■ Your instructions:
Please report each line in the material below that includes "Record".

■ Data listing:
_ _ _
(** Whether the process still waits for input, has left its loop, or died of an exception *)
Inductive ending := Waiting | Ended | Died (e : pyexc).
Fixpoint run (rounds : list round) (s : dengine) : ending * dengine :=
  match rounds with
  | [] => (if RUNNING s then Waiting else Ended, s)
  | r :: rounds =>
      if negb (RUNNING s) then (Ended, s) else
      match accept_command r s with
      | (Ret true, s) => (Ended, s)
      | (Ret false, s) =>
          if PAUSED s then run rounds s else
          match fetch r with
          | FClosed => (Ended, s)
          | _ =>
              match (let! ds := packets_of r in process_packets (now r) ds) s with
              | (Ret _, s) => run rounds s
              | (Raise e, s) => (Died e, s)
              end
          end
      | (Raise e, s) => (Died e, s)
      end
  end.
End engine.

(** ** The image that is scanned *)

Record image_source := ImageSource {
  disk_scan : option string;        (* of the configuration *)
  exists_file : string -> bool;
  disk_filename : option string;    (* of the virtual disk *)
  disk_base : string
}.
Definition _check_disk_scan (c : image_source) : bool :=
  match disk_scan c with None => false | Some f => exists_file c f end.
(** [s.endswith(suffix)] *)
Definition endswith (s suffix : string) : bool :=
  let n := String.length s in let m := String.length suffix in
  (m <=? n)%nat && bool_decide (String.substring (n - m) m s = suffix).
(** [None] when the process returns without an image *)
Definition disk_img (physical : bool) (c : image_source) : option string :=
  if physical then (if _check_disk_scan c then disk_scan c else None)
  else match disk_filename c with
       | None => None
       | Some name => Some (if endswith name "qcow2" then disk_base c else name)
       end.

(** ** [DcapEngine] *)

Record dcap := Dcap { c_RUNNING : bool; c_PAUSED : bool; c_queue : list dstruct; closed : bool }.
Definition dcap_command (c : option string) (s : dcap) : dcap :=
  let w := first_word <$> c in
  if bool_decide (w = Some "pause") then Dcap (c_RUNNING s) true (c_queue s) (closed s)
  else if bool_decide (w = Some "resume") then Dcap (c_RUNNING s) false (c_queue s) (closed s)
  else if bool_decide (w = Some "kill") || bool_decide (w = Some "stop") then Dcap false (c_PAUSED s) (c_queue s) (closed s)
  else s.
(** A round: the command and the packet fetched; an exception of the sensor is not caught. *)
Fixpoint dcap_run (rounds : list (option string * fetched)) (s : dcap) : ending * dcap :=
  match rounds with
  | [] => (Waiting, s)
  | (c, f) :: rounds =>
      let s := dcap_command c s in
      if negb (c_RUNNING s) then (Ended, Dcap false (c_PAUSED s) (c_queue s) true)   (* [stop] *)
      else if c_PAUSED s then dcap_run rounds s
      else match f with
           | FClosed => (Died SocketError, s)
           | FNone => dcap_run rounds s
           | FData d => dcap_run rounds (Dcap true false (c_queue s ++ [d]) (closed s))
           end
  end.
_ _ _
■ Final answer:
Record image_source := ImageSource {
Record dcap := Dcap { c_RUNNING : bool; c_PAUSED : bool; c_queue : list dstruct; closed : bool }.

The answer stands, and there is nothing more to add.